Campina Grande já viveu tempos progressistas. Podemos citar a luta contra a ditadura, movimentos estudantis, movimentos culturais, organização do encontro da Nova Consciência que trazia essa diversidade religiosa, mas que de um tempo para cá sofreu com essa onda conservadora. Então, mesmo distante, gostaríamos de saber como você enxerga esse cenário para 2024 em CG. Há alguma perspectiva para candidatura progressista, do campo democrático popular?

Então, existe uma voz de eleitores que busca trazer esse discurso, mas vejamos bem, temos avaliado com muito carinho [risos] e vou trazer alguns pontos: temos uma preocupação porque o nosso campo nunca consegue reeleger ninguém, não podemos arriscar o mandato.
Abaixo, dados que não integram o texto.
(* ===== verification/Scenarios.v ===== *)
(** * Runs of the system calls

    Sequences of system calls by one process on the demonstration kernel, evaluated
    by the kernel's own definitions: what a user program sees in corner cases that
    the comments or the tests of the source describe differently. *)

From S2P Require Import Prelude Machine Mem Kalloc Sleeplock Bio Store Log LogTxn FsDisk CString Fs Demo Vm Kernel DemoKernel File Printf Proc Console Exec Sysfile Syscall.

Open Scope Z_scope.

Definition scenario (A : Type) : Type := M (kernel lstate) A.

(** System call [n] by process 0. *)
Definition call (n a0 a1 a2 : Z) : scenario Z :=
  for_each [(7, n); (0, a0); (1, a1); (2, a2)] (fun '(i, v) => tf_set 0 (TF_a i) v) ;;
  syscall KERNBASE (KERNBASE - 4096) 0 devsw [1; 2; 3; 4] ;;
  let* v := tf_get 0 TF_a0 in
  ret (s32 v).

(** The process's memory, which is one page at virtual address 0. *)
Definition poke (a : Z) (s : string) : scenario unit := on_mem (modify (set_mem (fun m => store m (dk_page 3 + a) (lit s)))).
Definition peek (a : Z) (n : nat) : scenario (list Z) := on_mem (gets (fun k => load (kmem_mem k) (dk_page 3 + a) n)).

Definition outcome_of {A} (m : scenario A) : res A :=
  match m demo_world with Ret (a, _) => Ret a | Panic s => Panic s | Blocked c => Blocked c | NoFuel => NoFuel end.

(** ** open *)

(** A file that has data and is opened for reading and writing is read from its
    end: the five bytes written before are not seen. *)
Definition open_rdwr_then_read : scenario (Z * Z) :=
  poke 0 "x" ;; poke 20 "hello" ;;
  let* fd := call SYS_open 0 (Z.lor O_CREATE O_RDWR) 0 in
  let* n := call SYS_write fd 20 5 in
  call SYS_close fd 0 0 ;;
  let* fd := call SYS_open 0 O_RDWR 0 in
  let* r := call SYS_read fd 40 5 in
  ret (n, r).

Example open_rdwr_reads_nothing : outcome_of open_rdwr_then_read = Ret (5, 0).
Proof. vm_compute. reflexivity. Qed.

(** ** rename *)

(** A new name with a slash in it is stored as it is: the call succeeds and the file
    can be opened neither by its old name nor by its new one. *)
Definition rename_to_slash : scenario (Z * Z * Z) :=
  poke 0 "x" ;; poke 20 "a/b" ;;
  let* fd := call SYS_open 0 (Z.lor O_CREATE O_RDWR) 0 in
  call SYS_close fd 0 0 ;;
  let* r := call SYS_rename 0 20 0 in
  let* a := call SYS_open 0 O_RDONLY 0 in
  let* b := call SYS_open 20 O_RDONLY 0 in
  ret (r, a, b).

Example rename_to_slash_loses : outcome_of rename_to_slash = Ret (0, -1, -1).
Proof. vm_compute. reflexivity. Qed.

(** Renaming a file that does not exist leaves one more reference to the root
    directory's inode in the table than there was. *)
Definition root_refs : scenario (option Z) := gets (fun k => i_ref <$> k_inodes k !! 0%nat).
Definition rename_missing : scenario (option Z * Z * option Z) :=
  poke 0 "x" ;; poke 20 "y" ;;
  let* before := root_refs in
  let* r := call SYS_rename 0 20 0 in
  let* after := root_refs in
  ret (before, r, after).

Example rename_missing_leaks : outcome_of rename_missing = Ret (Some 1, -1, Some 2).
Proof. vm_compute. reflexivity. Qed.

(** Renaming the current directory by its dot waits for a lock that the caller
    itself holds. *)
Definition rename_dot : scenario Z := poke 0 "." ;; poke 20 "y" ;; call SYS_rename 0 20 0.

Example rename_dot_deadlock : outcome_of rename_dot = Blocked (ChInodeLock 0).
Proof. vm_compute. reflexivity. Qed.

(** ** kill *)

(** kill(0) answers 0 and marks a process slot that is not in use; the next process
    made in that slot starts out killed. *)
Definition kill_zero : scenario (Z * Z * option bool) :=
  let* r := call SYS_kill 0 0 0 in
  let* pid := call SYS_fork 0 0 0 in
  let* child := gets (fun k => p_killed <$> k_procs k !! 1%nat) in
  ret (r, pid, child).

Example kill_zero_marks : outcome_of kill_zero = Ret (0, 2, Some true).
Proof. vm_compute. reflexivity. Qed.

(** ** pipes and stat *)

(** A read of two bytes from a pipe into an address that is not mapped answers 0, as at
    the end of the data, and the first byte is gone. *)
Definition piperead_bad_address : scenario (Z * Z * Z * Z * list Z) :=
  poke 20 "hello" ;;
  let* r := call SYS_pipe 40 0 0 in
  let* w := call SYS_write 1 20 5 in
  let* a := call SYS_read 0 8192 2 in
  let* b := call SYS_read 0 60 1 in
  let* bs := peek 60 1 in
  ret (r, w, a, b, bs).

Example piperead_bad_address_loses : outcome_of piperead_bad_address = Ret (0, 5, 0, 1, [101]).
Proof. vm_compute. reflexivity. Qed.

(** fstat() copies out the four bytes of padding of struct stat, which hold what was on the
    kernel's stack: here 1, 2, 3, 4. *)
Definition fstat_padding : scenario (Z * list Z) :=
  poke 0 "x" ;;
  let* fd := call SYS_open 0 (Z.lor O_CREATE O_RDWR) 0 in
  let* r := call SYS_fstat fd 40 0 in
  let* bs := peek (40 + 12) 4 in
  ret (r, bs).

Example fstat_padding_leaks : outcome_of fstat_padding = Ret (0, [1; 2; 3; 4]).
Proof. vm_compute. reflexivity. Qed.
Outro ponto é que acredito que primeiro temos que construir um cenário de unidade entre nós, porque às vezes estamos fechados em encaminhar um nome e de repente mudamos nossas forças. Acho que teremos aí, pelo menos nesses próximos seis meses, muitos diálogos para construirmos uma unidade.

Então, temos esperança?

Sim, na unidade temos que ter. Eu sou muito esperançosa nessa unidade, vamos cuidar, ensaiar e buscar essas forças porque em algum momento dá certo, né? E esse é o momento. E assim, eu quero e acho importante que seja um nome construído no diálogo e no consenso, a gente tem todas as condições de derrotar essa atual gestão – e digo isso não por sermos nós, mas por ser uma gestão extremamente mal avaliada pela população. Um exemplo que temos é no quadro de avaliação dos órgãos municipais, no que se remete as redes sociais, onde não há palavras de elogios, em sua grande maioria existem muitas reclamações.

Temos cenários alarmantes aqui, a exemplo daquele debate dos empréstimos, que foi um divisor para que as pessoas entendam que não estamos nos colocando contrários ao empréstimo, mas sim a falta de transparência e diálogo sobre o que será feito com esse recurso. Os servidores públicos desde janeiro buscando a garantia do piso da educação, então, temos todas as condições para que esse projeto atual seja revisto pela população e não tenha mais candidatura. Temos sim todas as condições de fazer o enfrentamento à atual gestão, porém precisamos de um nome que seja debatido e discutido de forma coletiva, ampla, em consenso e com muita unidade.